Again, there was immediate blowback, and the next day Harris attempted to clarify her position, when asked by MSNBC’s Willie Geist if “private insurance should be eliminated in this country.” “No, I do not,” Harris responded, arguing that “the question was, ‘would you give up your private insurance for that option,’ and I said yes.”
In a mid-July interview with CNN’s Kyung Lah, Harris then said that she would allow private insurers to “cover what is not otherwise covered” by Medicare, which would be “very little, because almost everything will be covered” by Medicare. When asked how her plan differed from that of Sen. Sanders, she responded, “I think they’re very similar. I don’t know—I don’t think that—I’m supporting his bill, so to the extent he’s talking about his bill, I don’t know what else he’s talking about.”
Then, on July 29, 2019, Harris rolled out a detailed description of what she billed as “my plan for Medicare for all,” but which had significant differences with the Bernie Sanders version, and from the various versions she herself had previously endorsed. Obama Health & Human Services Secretary Kathleen Sebelius reportedly advised Harris on the plan.
Like the Sanders bill, Harris’ new plan would abolish employer-sponsored insurance, Affordable Care Act exchange plans, Medicaid, and the like, replacing them with Medicare-based coverage. But unlike Sanders’ bill, Harris’ July 2019 plan would allow private plans to continue to offer Medicare Advantage-style coverage, as they do today, but with lower reimbursement rates than those for traditional Medicare. Sanders’ bill allows for a four-year transition to single-payer health care; Harris’ plan envisioned a 10-year transition to the new system.
Bernie Sanders’ presidential campaign manager, Faiz Shakir, lacerated the new Harris plan in an interview with Politico, arguing that “Kamalacare” would introduce “more corporate greed and more profiteering within Medicare.”
Kamalacare: >11x the cost of Obamacare
Both versions of Medicare for All would increase federal spending by a gigantic amount: more than $30 trillion over the next ten years. By comparison, the Congressional Budget Office estimates that subsidies for Affordable Care Act-based plans will cost $2.75 trillion over the same period. In other words, Harris’ plan costs more than 11 times what Obamacare does.
Both Sanders’ and Harris’ versions raise taxes.

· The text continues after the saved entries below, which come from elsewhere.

(** The bytes pushed for [\uXXXX]: the UTF-8 encoding of a 16-bit value. *)
Definition push_codepoint (v : N) : string :=
  if (v <? 128)%N then String (ascii_of_N v) ""
  else if (v <? 2048)%N then
    String (ascii_of_N (N.lor 192 (N.shiftr v 6)))
      (String (ascii_of_N (N.lor 128 (N.land v 63))) "")
  else
    String (ascii_of_N (N.lor 224 (N.shiftr v 12)))
      (String (ascii_of_N (N.lor 128 (N.land (N.shiftr v 6) 63)))
        (String (ascii_of_N (N.lor 128 (N.land v 63))) "")).

(** [out] receives [pre] before what the rest of the loop pushes. *)
Definition pushing (pre : string) (r : option (string * string)) : option (string * string) :=
  match r with
  | Some (out, rest) => Some (pre +:+ out, rest)
  | None => None
  end.

(** The loop of [parse_string], after the opening quote. *)
Fixpoint parse_chars (s : string) : option (string * string) :=
  match s with
  | "" => None
  | String c s1 =>
      if (c =? dq)%char then Some ("", s1)
      else if (c =? bs)%char then
        match s1 with
        | "" => None
        | String esc s2 =>
            if (esc =? dq)%char then pushing (String dq "") (parse_chars s2)
            else if (esc =? bs)%char then pushing (String bs "") (parse_chars s2)
            else if (esc =? "/")%char then pushing "/" (parse_chars s2)
            else if (esc =? "n")%char then pushing (String nl "") (parse_chars s2)
            else if (esc =? "r")%char then pushing (String cr "") (parse_chars s2)
            else if (esc =? "t")%char then pushing (String tab "") (parse_chars s2)
            else if (esc =? "b")%char then pushing (String "008" "") (parse_chars s2)
            else if (esc =? "f")%char then pushing (String "012" "") (parse_chars s2)
            else if (esc =? "u")%char then
              match s2 with
              | String h1 (String h2 (String h3 (String h4 s3))) =>
                  match hex_value h1, hex_value h2, hex_value h3, hex_value h4 with
                  | Some d1, Some d2, Some d3, Some d4 =>
                      pushing (push_codepoint (((d1 * 16 + d2) * 16 + d3) * 16 + d4)%N)
                        (parse_chars s3)
                  | _, _, _, _ => None
                  end
              | _ => None
              end
            else None
        end
      else pushing (String c "") (parse_chars s1)
  end.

Sanders has proposed a number of different ways to pay for his plan, including a 7.5% payroll tax, a 4% income tax, and other options. Harris argues that Sanders’ plan “hits the middle class too hard,” and that she can exempt households making less than $100,000 from these taxes by taxing financial transactions instead.
Will Harris run on a similar plan in 2024?

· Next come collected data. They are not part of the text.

Lemma dup_refines_spec tbl v :
  sound tbl -> spec_step (view tbl) (ODup v) (op_result tbl (ODup v)) (view (dup tbl v).2).
Proof.
  intros Hs. simpl. pose proof (dup_spec tbl v Hs) as Hd. destruct (dup tbl v) as [[e|v'] tbl']; simpl.
  - destruct Hd as (-> & -> & Hb). constructor. intros x. apply view_untyped; [by destruct Hs|done].
  - destruct Hd as (Hb & Hv' & Hu & _ & _ & _ & Hf). destruct (view_typed _ _ Hb) as [Hx Ht].
    rewrite (view_insert tbl tbl' v' (fwd tbl v)) by (done || (intros He; by rewrite He in Ht)).
    constructor; [done|done|done|by apply view_unmapped].
Qed.

Lemma dup_to_refines_spec tbl s d :
  sound tbl -> spec_step (view tbl) (ODupTo s d) (op_result tbl (ODupTo s d)) (view (dup_to tbl s d).2).
Proof.
  intros [Hc _]. simpl. destruct (bound tbl s) eqn:Hb.
  2: { assert (dup_to tbl s d = (inl EBADF, tbl)) as ->.
       { unfold dup_to. rewrite Hb. by destruct ((s <? 0) || (d <? 0)). }
       constructor. right. intros x. by apply view_untyped. }
  destruct (view_typed _ _ Hb) as [Hx Ht]. pose proof (bound_spec _ _ Hb) as (Hs & _ & Hr).
  assert (Hm : fwd tbl s <> unmapped) by (intros He; by rewrite He in Ht).
  destruct (Z.lt_ge_cases d 0).
  { unfold dup_to. destruct (Z.ltb_spec s 0), (Z.ltb_spec d 0); try lia. constructor. by left. }
  destruct (decide (s = d)) as [<-|Hne].
  { assert (dup_to tbl s s = (inr (unmapped, holders (view tbl) (fwd tbl s)), tbl)) as ->.
    { unfold dup_to. rewrite Hb. destruct (Z.ltb_spec s 0); [lia|]. rewrite Z.eqb_refl. simpl.
      destruct (rc_bound tbl s Hc Hs Ht) as (_ & -> & _). by rewrite (view_holders _ 0). }
    by constructor. }
  rewrite dup_to_rebind by (done || lia). simpl.
  destruct (rebind_spec tbl d (fwd tbl s) Hc) as (_ & _ & _ & Hf); [lia|done|].
  rewrite (view_insert tbl (rebind tbl d (fwd tbl s)) d (fwd tbl s)) by (lia || done).
  replace (fwd tbl d) with (default unmapped (view tbl !! d)).
  2: { rewrite view_lookup. destruct (Z.ltb_spec d 0); [lia|]. case_decide; simpl; congruence. }
  replace (drop_binding _ _).1 with (others (view tbl) d (-1)); [by constructor; lia || done|].
  unfold others. destruct (view tbl !! d) as [x|] eqn:Hxd.
  - case_decide as Hu; [|by rewrite (drop_count tbl d x)].
    rewrite view_lookup in Hxd. destruct (Z.ltb_spec d 0); [lia|]. case_decide; [done|]. simplify_eq.
    unfold drop_binding. rewrite (so_fwd _ _ (ensure_capacity_obs tbl d)).
    by rewrite bool_decide_eq_true_2 by done.
  - unfold drop_binding. rewrite (so_fwd _ _ (ensure_capacity_obs tbl d)).
    rewrite view_lookup in Hxd. destruct (Z.ltb_spec d 0); [lia|]. case_decide as Hu; [|done].
    by rewrite Hu.
Qed.

Lemma free_refines_spec tbl v :
  sound tbl -> spec_step (view tbl) (OFree v) (op_result tbl (OFree v)) (view (free tbl v).2).
Proof.
  intros Hs. simpl. destruct (Z.lt_ge_cases v 0) as [Hv|Hv].
  { assert (free tbl v = (others (view tbl) v 0, tbl)) as ->.
    { unfold free, others. rewrite view_negative by done. by destruct (Z.ltb_spec v 0); [|lia]. }
    simpl. rewrite <- (delete_id (view tbl) v) at 3 by (by apply view_negative). constructor. }
  pose proof (free_spec tbl v Hs ltac:(lia)) as Hf. destruct (free tbl v) as [n tbl']. simpl.
  destruct Hf as (_ & _ & _ & Hf & ->). rewrite (view_delete tbl tbl' v) by (lia || done).
  replace (if decide _ then _ else _) with (others (view tbl) v 0); [constructor|].
  unfold others. rewrite view_lookup at 1. destruct (Z.ltb_spec v 0); [lia|].
  destruct (decide (fwd tbl v = unmapped)) as [He|Hm].
  - by rewrite decide_True by (by rewrite He).
  - case_decide; [done|]. rewrite (view_holders _ 0) by done.
    f_equal. symmetry. apply (view_delete tbl tbl' v); [lia|done].
Qed.

(** ** Theorems *)

(** C8: every operation of the table implements the finite-map specification,
    results included: [alloc] and [dup] hand out an unused descriptor, [dup_to]
    reports the binding it replaces, and [free] and [dup_to] report how many
    other descriptors still hold the dropped resource, so that a caller that
    closes on zero closes each resource once.  The table stays sound, provided
    [set] and [dup_to] are not aimed at a descriptor that waits on the free
    list. *)
Theorem table_refines_map tbl o :
  sound tbl -> op_ok tbl o = true ->
  spec_step (view tbl) o (op_result tbl o) (view (apply_table_op tbl o))
  /\ sound (apply_table_op tbl o).
Proof.
  intros Hs Hok. split; [|by apply apply_op_sound]. destruct o; simpl.
  - by apply alloc_refines_spec.
  - by apply set_refines_spec.
  - by apply dup_refines_spec.
  - by apply dup_to_refines_spec.
  - by apply free_refines_spec.
Qed.

(** In every history that binds no waiting descriptor explicitly, the
    count kept for a resource is the number of virtual descriptors bound to
    it. *)
Theorem refcount_exact ops v x :
  history_ok empty_table ops = true ->
  view (run_ops empty_table ops) !! v = Some x -> type x <> kUnknown ->
  refcount (run_ops empty_table ops) v = holders (view (run_ops empty_table ops)) x.
Proof.
  intros Hok Hx Ht. pose proof empty_wf as [Hs0 _].
  pose proof (run_ops_sound _ _ Hs0 Hok) as [Hcore _]. set (tbl := run_ops empty_table ops) in *.
  rewrite view_lookup in Hx. destruct (Z.ltb_spec v 0) as [|Hv]; [done|].
  case_decide as Hu; [done|]. simplify_eq. unfold refcount.
  pose proof (lookup_lt_Some _ _ _ (fwd_nat _ _ _ Hu eq_refl)) as Hl.
  destruct (rc_bound tbl v Hcore ltac:(lia) Ht) as (Hr & Hrc & Hp).
  destruct (Z.ltb_spec v 0); [lia|]. destruct (Nat.leb_spec (length (forward_ tbl)) (Z.to_nat v)); [lia|].
  rewrite bool_decide_eq_false_2 by done. destruct (Z.ltb_spec (real_fd (fwd tbl v)) 0); [lia|]. simpl.
  rewrite <- Hrc in Hp. pose proof (rc_inside _ _ _ Hp).
  destruct (Nat.leb_spec (length (refcount_ tbl (type (fwd tbl v)))) (Z.to_nat (real_fd (fwd tbl v)))); [lia|].
  rewrite Hrc. by apply view_holders.
Qed.

(** The operations that never name a descriptor of their own. *)
Definition plain (o : table_op) : bool :=
  match o with OSet _ _ _ | ODupTo _ _ => false | _ => true end.

Lemma plain_wf tbl o : wf tbl -> plain o = true -> wf (apply_table_op tbl o).
Proof.
  intros (Hs & Hr & Hg) Hp. destruct o as [t r|v t r|v|s d|v]; simpl in *; try done.
  - destruct (Z.lt_ge_cases r 0).
    + unfold alloc. by destruct (Z.ltb_spec r 0); [|lia].
    + pose proof (alloc_spec tbl t r Hs ltac:(lia)). destruct (alloc tbl t r). by split_and!; tauto.
  - pose proof (dup_spec tbl v Hs) as Hd. destruct (dup tbl v) as [[e|w] tbl'].
    + by destruct Hd as (_ & -> & _).
    + by split_and!; tauto.
  - destruct (Z.lt_ge_cases v 0).
    + unfold free. by destruct (Z.ltb_spec v 0); [|lia].
    + pose proof (free_spec tbl v Hs ltac:(lia)). destruct (free tbl v). by split_and!; tauto.
Qed.

(** What the clients of the table need to know about it. *)
Lemma alloc_view tbl t r :
  wf tbl -> 0 <= r ->
  exists v, 0 <= v /\ view tbl !! v = None /\ view (alloc tbl t r).2 = <[v := mkMap t r]> (view tbl)
            /\ wf (alloc tbl t r).2.
Proof.
  intros Hw Hr. pose proof (plain_wf tbl (OAlloc t r) Hw eq_refl) as Hw'. destruct Hw as [Hs _].
  pose proof (alloc_spec tbl t r Hs Hr) as Ha. simpl in Hw'. destruct (alloc tbl t r) as [v tbl'].
  destruct Ha as (Hv & Hu & _ & _ & _ & Hf). exists v. split_and!; [done|by apply view_unmapped| |done].
  apply view_insert; [done| |done]. intros [=]. lia.
Qed.

Lemma free_view tbl v :
  wf tbl -> wf (free tbl v).2 /\ view (free tbl v).2 = delete v (view tbl)
            /\ (free tbl v).1 = others (view tbl) v 0.
Proof.
  intros Hw. pose proof (plain_wf tbl (OFree v) Hw eq_refl) as Hw'. destruct Hw as [Hs _].
  pose proof (free_refines_spec tbl v Hs) as H. simpl in *. split; [done|].
  remember (view (free tbl v).2) as m' eqn:Em. clear Em. inversion H; subst. done.
Qed.

Lemma reverse_lookup_spec tbl t r :
  wf tbl -> t <> kUnknown -> 0 <= r ->
  reverse_lookup tbl t r = -1 /\ holders (view tbl) (mkMap t r) = 0
  \/ 0 <= reverse_lookup tbl t r /\ view tbl !! reverse_lookup tbl t r = Some (mkMap t r).
Proof.
  intros ([[Hsh _] _] & Hrev & _) Ht Hr.
  assert (Hm : mkMap t r <> unmapped) by (intros [=]; congruence).
  assert (reverse_lookup tbl t r = rev tbl t r) as ->.
  { unfold reverse_lookup, rev. destruct (Z.ltb_spec r 0); [lia|].
    destruct (Nat.leb_spec (length (reverse_ tbl t)) (Z.to_nat r)); [|done].
    by rewrite lookup_ge_None_2. }
  unfold view at 1. rewrite <- (view_holders _ 0) by done.
  destruct (Hrev t r Ht Hr) as [?|[Hp Hf]]; [by left|right]. split; [done|].
  rewrite view_bound by (done || congruence). by rewrite Hf.
Qed.

Lemma holders_zero (m : gmap Z FdMapping) x v : holders m x = 0 -> m !! v <> Some x.
Proof.
  unfold holders. intros H Hv. assert (Hs : size (filter (fun p => p.2 = x) m) = 0%nat) by lia.
  apply map_size_empty_iff in Hs. assert (Hf : filter (fun p => p.2 = x) m !! v = Some x)
    by (by apply map_lookup_filter_Some). by rewrite Hs, lookup_empty in Hf.
Qed.

Lemma plain_run_wf tbl ops : wf tbl -> forallb plain ops = true -> wf (run_ops tbl ops).
Proof.
  revert tbl. induction ops as [|o ops IH]; intros tbl Hw; simpl; [done|].
  intros [Ho Hops]%andb_true_iff. apply IH; [|done]. by apply plain_wf.
Qed.

Lemma view_dom tbl : wf tbl ->
  (list_to_set (seqZ 0 (watermark_ tbl)) : gset Z) = dom (view tbl) ∪ list_to_set (free_list_ tbl)
  /\ dom (view tbl) ## (list_to_set (free_list_ tbl) : gset Z).
Proof.
  intros ([[Hsh _] [Hnd Hin]] & _ & Hg). split.
  - apply set_eq. intros v. rewrite elem_of_union, !elem_of_list_to_set, elem_of_seqZ, elem_of_dom.
    rewrite view_lookup, Z.add_0_l. split.
    + intros Hv. destruct (Z.ltb_spec v 0); [lia|]. case_decide as Hu; [|by left].
      right. by apply Hg.
    + intros [Hs|Hv]; [|by destruct (Hin v Hv)]. destruct (Z.ltb_spec v 0); [by destruct Hs|].
      case_decide as Hu; [by destruct Hs|]. split; [done|].
      destruct (Z.lt_ge_cases v (watermark_ tbl)); [done|]. by destruct (Hu (sh_tail _ Hsh v ltac:(lia))).
  - intros v. rewrite elem_of_list_to_set, elem_of_dom, view_lookup. intros Hs Hv.
    destruct (Hin v Hv) as [? Hu]. destruct (v <? 0); [by destruct Hs|].
    rewrite Hu, decide_True in Hs by done. by destruct Hs.
Qed.

(** Over every history of [alloc], [dup] and [free], the reverse lookup of
    a resource finds a descriptor bound to it as long as there is one and says
    [-1] when there is none, and [live_count] is the number of bound
    descriptors. *)
Theorem reverse_and_live_exact ops t r :
  forallb plain ops = true -> t <> kUnknown -> 0 <= r ->
  let tbl := run_ops empty_table ops in
  (reverse_lookup tbl t r = -1 /\ holders (view tbl) (mkMap t r) = 0
   \/ view tbl !! reverse_lookup tbl t r = Some (mkMap t r))
  /\ live_count tbl = Z.of_nat (size (view tbl)).
Proof.
  intros Hops Ht Hr. pose proof (plain_run_wf _ _ empty_wf Hops) as Hw.
  set (tbl := run_ops empty_table ops) in *. simpl. pose proof Hw as ([[Hsh _] [Hnd _]] & _ & _).
  split.
  - destruct (reverse_lookup_spec tbl t r Hw Ht Hr) as [?|[_ ?]]; auto.
  - destruct (view_dom tbl Hw) as [Heq Hdisj].
    apply (f_equal size) in Heq. rewrite size_union, size_dom in Heq by done.
    rewrite !size_list_to_set in Heq by (done || apply NoDup_seqZ). rewrite length_seqZ in Heq.
    unfold live_count. pose proof (sh_wm _ Hsh). lia.
Qed.

(** Where the precondition of the refinement fails: [dup_to] onto a descriptor
    that was freed leaves it on the free list, and the next [alloc] hands out
    the same descriptor although it is bound. *)
Theorem dup_to_freed_is_reissued tbl s d rest t r :
  core tbl -> bound tbl s = true -> free_list_ tbl = d :: rest -> 0 <= d -> s <> d -> 0 <= r ->
  let tbl' := (dup_to tbl s d).2 in
  lookup tbl' d = fwd tbl s /\ (alloc tbl' t r).1 = d.
Proof.
  intros Hc Hb Hfl Hd Hne Hr. rewrite dup_to_rebind by done. simpl.
  pose proof (bound_spec _ _ Hb) as (_ & Ht & Hr0).
  destruct (rebind_spec tbl d (fwd tbl s) Hc Hd Hr0) as (_ & Hfl' & _ & Hf).
  specialize (Hf d Hd). rewrite decide_True in Hf by done. split.
  - assert (Hu : fwd tbl s <> unmapped) by (intros He; by rewrite He in Ht).
    pose proof (lookup_lt_Some _ _ _ (fwd_nat _ _ _ Hu Hf)). unfold lookup.
    destruct (Z.ltb_spec d 0); [lia|]. by destruct (Nat.leb_spec (length (forward_ (rebind tbl d (fwd tbl s)))) (Z.to_nat d)); [lia|].
  - unfold alloc, alloc_locked. rewrite Hfl', Hfl. by destruct (Z.ltb_spec r 0); [lia|].
Qed.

Given Harris’ sudden emergence as the likely Democratic nominee in a highly unusual process, it’s not yet clear what her health reform agenda would look like this time around. She benefits greatly from not having to navigate a competitive primary process. I reached out to her campaign team to ask if Harris would be running on her 2019 health reform plan, and they declined to comment—for now.
But health care remains one of the most important policy issues in America. Rising health care costs are arguably the single greatest threat to Americans’ living standards, and health care spending is the biggest driver of growth in the federal debt, outside of interest payments. Harris will no doubt be asked about her health reform views, and the country would be well served to know her answer.